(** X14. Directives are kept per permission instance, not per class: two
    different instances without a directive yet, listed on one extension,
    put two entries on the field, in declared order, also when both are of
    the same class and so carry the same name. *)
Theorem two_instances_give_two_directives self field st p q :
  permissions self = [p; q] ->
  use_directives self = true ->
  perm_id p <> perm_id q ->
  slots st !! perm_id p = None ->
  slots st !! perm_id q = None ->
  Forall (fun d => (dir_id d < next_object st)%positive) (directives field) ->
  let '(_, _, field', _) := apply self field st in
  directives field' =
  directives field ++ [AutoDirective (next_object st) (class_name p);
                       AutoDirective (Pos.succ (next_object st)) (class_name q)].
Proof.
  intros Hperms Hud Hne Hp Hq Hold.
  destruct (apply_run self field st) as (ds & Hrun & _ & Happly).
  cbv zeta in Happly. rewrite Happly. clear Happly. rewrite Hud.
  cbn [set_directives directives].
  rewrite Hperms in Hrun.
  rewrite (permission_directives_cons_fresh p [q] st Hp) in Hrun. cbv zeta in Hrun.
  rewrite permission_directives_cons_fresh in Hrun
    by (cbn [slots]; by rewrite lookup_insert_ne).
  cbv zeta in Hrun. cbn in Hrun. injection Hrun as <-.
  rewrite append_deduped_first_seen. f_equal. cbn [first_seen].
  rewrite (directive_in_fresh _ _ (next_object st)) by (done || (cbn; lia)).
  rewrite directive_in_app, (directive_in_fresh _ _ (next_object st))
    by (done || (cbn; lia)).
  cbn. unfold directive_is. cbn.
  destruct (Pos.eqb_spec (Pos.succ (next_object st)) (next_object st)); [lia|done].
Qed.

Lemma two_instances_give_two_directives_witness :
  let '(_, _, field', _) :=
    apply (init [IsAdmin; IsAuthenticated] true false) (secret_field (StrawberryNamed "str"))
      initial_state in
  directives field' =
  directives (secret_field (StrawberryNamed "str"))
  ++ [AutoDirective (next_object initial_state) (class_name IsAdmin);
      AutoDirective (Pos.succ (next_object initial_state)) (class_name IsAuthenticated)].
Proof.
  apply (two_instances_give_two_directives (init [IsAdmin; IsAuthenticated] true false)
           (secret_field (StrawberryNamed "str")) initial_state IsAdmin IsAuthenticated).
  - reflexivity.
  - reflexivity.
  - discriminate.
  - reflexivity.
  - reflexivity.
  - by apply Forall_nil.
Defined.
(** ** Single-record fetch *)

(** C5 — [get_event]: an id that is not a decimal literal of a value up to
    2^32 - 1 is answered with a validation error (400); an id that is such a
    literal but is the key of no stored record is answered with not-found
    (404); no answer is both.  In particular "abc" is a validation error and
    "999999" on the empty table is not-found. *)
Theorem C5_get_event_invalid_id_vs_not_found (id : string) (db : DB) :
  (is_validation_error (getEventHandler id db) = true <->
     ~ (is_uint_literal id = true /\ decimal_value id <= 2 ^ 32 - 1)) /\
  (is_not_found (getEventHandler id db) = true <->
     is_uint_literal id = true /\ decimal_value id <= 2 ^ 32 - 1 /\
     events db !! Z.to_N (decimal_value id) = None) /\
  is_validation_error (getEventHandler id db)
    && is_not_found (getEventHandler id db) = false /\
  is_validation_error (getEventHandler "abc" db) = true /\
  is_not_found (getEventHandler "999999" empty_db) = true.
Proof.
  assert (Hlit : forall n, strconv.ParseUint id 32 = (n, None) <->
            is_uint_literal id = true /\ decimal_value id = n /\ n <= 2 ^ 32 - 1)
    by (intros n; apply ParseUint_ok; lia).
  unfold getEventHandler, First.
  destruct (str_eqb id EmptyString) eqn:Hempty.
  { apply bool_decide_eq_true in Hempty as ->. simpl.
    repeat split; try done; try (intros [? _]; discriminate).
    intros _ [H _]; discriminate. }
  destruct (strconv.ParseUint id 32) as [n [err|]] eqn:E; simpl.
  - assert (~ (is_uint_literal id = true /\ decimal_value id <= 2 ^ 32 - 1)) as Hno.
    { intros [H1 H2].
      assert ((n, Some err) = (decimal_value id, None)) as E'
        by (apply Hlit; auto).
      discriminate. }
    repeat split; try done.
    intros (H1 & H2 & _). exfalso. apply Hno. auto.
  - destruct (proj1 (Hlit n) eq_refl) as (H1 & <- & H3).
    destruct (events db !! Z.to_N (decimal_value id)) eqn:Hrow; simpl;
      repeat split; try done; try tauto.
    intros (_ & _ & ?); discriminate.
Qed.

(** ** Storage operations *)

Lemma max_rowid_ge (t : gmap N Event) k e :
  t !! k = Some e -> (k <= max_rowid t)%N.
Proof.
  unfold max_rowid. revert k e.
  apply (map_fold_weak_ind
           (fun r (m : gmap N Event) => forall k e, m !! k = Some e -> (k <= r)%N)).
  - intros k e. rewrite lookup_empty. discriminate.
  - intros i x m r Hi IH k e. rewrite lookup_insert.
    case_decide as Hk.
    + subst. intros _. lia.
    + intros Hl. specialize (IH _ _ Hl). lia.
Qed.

**EXERCISE DETAILS:** Copy, please, every line from the start of the entries down to the line that holds "the same class", with both of those lines included and no others.

**RESPONSE:**
(** X14. Directives are kept per permission instance, not per class: two
    different instances without a directive yet, listed on one extension,
    put two entries on the field, in declared order, also when both are of
    the same class and so carry the same name. *)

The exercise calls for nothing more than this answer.